Segment Start: Input for this task
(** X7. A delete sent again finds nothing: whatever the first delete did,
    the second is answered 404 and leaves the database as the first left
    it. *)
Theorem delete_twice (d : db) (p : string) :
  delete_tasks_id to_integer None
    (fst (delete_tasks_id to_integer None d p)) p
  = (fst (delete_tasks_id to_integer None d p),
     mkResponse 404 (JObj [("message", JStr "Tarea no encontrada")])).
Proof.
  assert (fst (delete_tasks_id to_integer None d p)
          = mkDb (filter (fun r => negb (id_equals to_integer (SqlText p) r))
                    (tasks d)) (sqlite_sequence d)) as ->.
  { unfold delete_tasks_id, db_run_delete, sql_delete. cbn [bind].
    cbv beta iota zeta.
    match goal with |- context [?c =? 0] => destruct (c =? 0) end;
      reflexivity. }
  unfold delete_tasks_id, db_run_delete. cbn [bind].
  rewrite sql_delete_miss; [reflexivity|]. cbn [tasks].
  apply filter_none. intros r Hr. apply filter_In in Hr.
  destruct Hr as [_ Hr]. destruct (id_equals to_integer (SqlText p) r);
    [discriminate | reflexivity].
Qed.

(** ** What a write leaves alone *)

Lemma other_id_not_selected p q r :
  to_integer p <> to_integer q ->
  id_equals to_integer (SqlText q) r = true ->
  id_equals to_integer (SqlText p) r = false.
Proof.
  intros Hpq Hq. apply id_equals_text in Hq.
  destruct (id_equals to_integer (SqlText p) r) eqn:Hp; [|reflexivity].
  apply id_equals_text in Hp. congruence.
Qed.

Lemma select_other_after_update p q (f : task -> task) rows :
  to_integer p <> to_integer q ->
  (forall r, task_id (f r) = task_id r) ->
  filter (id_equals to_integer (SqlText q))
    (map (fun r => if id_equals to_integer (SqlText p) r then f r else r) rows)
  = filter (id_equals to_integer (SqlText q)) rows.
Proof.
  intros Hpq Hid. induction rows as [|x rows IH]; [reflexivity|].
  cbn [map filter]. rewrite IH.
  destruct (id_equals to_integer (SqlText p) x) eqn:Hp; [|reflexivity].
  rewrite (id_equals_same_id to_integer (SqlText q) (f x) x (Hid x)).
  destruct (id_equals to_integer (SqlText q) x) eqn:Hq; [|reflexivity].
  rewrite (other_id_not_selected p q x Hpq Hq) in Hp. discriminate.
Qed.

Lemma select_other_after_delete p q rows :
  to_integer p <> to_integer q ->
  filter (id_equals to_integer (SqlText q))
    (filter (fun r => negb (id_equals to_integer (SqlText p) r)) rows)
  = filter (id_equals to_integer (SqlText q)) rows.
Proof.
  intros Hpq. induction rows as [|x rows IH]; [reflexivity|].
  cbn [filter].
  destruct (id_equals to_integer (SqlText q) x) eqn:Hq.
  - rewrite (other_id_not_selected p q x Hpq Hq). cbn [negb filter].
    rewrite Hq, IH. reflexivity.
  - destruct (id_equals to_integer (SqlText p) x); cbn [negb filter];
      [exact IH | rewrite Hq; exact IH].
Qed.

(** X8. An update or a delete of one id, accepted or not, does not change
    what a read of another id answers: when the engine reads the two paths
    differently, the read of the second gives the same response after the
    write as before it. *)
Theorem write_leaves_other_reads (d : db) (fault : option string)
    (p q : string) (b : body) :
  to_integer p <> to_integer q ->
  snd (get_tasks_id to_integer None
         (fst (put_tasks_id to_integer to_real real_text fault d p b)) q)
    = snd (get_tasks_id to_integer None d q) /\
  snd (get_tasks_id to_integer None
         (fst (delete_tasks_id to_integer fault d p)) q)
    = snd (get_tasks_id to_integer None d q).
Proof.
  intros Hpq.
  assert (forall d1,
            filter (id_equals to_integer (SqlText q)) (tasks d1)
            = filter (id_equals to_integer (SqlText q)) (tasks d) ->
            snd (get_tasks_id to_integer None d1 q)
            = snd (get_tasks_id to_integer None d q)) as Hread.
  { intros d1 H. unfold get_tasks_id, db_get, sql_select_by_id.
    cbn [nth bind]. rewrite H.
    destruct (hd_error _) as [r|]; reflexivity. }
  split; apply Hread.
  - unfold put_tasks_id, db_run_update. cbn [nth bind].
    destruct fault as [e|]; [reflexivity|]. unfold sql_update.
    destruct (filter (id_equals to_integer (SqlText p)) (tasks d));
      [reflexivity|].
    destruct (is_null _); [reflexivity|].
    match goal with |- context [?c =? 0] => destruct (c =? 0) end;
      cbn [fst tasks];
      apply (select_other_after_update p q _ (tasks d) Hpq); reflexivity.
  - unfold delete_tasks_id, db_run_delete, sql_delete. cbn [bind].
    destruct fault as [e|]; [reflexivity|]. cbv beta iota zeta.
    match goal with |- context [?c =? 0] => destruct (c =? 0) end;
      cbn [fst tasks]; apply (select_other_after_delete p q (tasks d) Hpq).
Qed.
Segment End: Input for this task
> [Instructions to follow]:
Count every line in the listing that holds the word "iota". Report the count and nothing else.

> [Exercise response]:
2